== Dataset content ==

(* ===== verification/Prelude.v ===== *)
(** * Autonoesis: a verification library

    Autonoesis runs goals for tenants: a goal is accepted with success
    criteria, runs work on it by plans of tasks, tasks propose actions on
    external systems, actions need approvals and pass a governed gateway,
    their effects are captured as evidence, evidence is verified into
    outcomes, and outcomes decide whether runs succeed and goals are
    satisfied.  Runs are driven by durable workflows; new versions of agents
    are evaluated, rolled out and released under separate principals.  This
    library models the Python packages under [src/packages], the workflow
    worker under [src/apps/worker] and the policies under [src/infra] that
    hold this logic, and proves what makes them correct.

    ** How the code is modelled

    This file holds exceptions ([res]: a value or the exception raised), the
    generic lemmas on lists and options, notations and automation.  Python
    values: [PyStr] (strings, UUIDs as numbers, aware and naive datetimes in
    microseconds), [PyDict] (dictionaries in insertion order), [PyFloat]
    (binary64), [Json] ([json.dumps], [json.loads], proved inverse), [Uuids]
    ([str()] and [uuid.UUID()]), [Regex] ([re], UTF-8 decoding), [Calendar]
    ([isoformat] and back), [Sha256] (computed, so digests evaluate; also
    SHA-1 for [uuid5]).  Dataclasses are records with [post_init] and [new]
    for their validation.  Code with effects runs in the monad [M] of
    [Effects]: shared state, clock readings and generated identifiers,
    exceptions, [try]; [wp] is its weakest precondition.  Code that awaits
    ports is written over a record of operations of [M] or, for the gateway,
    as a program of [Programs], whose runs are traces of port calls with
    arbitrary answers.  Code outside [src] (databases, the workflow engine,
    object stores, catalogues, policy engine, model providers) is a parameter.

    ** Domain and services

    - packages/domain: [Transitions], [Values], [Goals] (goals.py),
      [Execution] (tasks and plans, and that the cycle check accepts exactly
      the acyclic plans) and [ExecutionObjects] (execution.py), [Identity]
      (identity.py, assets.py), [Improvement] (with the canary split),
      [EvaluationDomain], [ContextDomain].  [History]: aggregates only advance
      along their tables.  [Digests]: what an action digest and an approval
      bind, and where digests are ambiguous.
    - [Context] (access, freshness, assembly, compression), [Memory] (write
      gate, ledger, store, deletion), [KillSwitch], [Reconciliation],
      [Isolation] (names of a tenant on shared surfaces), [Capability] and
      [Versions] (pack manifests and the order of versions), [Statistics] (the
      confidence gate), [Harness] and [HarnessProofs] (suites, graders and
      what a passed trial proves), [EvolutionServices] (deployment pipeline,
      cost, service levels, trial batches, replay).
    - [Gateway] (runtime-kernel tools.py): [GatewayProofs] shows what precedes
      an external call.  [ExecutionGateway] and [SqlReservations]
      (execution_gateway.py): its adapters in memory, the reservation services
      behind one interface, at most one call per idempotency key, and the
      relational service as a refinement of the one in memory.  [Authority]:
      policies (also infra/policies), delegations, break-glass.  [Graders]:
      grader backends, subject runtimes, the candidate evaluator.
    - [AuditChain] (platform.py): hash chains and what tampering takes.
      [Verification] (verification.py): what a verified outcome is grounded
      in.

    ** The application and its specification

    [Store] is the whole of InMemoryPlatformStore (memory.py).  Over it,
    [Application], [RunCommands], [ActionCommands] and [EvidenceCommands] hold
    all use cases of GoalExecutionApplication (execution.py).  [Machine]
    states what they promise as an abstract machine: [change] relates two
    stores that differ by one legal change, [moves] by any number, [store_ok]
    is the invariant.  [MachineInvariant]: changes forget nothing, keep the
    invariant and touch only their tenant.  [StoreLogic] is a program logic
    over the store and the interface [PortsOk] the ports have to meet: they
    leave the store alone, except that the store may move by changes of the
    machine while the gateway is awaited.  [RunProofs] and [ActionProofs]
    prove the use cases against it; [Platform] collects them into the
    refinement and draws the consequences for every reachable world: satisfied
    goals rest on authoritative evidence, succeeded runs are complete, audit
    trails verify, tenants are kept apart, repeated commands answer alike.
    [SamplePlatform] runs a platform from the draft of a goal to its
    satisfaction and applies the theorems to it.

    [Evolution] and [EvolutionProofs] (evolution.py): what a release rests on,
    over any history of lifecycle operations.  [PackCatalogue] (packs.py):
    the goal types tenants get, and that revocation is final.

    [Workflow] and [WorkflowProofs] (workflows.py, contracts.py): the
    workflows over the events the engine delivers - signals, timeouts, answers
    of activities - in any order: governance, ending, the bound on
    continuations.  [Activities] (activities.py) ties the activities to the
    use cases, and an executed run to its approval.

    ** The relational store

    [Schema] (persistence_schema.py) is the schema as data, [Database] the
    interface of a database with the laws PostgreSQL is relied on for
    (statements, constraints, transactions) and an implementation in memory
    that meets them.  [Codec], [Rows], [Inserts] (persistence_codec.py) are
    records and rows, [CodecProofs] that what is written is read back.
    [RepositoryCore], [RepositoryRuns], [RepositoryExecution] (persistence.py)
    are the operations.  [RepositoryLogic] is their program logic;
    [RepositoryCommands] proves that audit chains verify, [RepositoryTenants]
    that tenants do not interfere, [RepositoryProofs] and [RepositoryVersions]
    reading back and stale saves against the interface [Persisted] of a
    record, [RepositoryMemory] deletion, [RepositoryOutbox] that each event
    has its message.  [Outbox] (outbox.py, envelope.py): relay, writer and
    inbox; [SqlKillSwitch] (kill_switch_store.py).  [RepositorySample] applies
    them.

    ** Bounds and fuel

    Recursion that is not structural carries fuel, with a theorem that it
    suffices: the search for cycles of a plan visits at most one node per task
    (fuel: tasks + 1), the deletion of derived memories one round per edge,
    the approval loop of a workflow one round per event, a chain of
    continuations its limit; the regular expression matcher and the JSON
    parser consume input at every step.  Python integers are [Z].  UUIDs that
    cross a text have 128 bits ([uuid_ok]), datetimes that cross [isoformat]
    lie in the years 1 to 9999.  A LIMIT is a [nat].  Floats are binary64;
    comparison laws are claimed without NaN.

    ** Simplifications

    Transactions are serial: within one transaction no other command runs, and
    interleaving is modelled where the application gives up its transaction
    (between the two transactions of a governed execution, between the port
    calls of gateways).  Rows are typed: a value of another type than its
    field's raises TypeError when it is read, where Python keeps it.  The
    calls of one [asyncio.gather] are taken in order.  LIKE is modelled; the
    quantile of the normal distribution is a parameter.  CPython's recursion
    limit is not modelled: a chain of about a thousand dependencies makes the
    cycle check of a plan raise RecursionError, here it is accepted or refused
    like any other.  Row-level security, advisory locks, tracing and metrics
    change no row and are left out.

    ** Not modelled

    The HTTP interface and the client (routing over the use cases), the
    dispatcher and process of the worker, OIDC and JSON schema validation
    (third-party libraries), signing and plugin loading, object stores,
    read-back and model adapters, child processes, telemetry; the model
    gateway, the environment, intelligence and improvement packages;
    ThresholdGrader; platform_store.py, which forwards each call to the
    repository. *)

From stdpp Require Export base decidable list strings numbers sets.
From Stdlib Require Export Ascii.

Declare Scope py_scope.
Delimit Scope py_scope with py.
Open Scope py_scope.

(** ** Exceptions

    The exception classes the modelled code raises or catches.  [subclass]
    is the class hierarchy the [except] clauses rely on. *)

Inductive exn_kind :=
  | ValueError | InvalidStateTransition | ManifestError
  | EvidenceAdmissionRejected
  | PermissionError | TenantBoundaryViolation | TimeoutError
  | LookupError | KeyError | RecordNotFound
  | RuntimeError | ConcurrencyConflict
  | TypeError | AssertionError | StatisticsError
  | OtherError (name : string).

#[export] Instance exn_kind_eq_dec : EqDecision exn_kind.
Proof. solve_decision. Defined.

== Work request ==
In the listing above, find the line holding "over any history" and the line holding "[Workflow] and [WorkflowProofs]", then output those two lines and every line between them exactly.

== Your solution ==
    over any history of lifecycle operations.  [PackCatalogue] (packs.py):
    the goal types tenants get, and that revocation is final.

    [Workflow] and [WorkflowProofs] (workflows.py, contracts.py): the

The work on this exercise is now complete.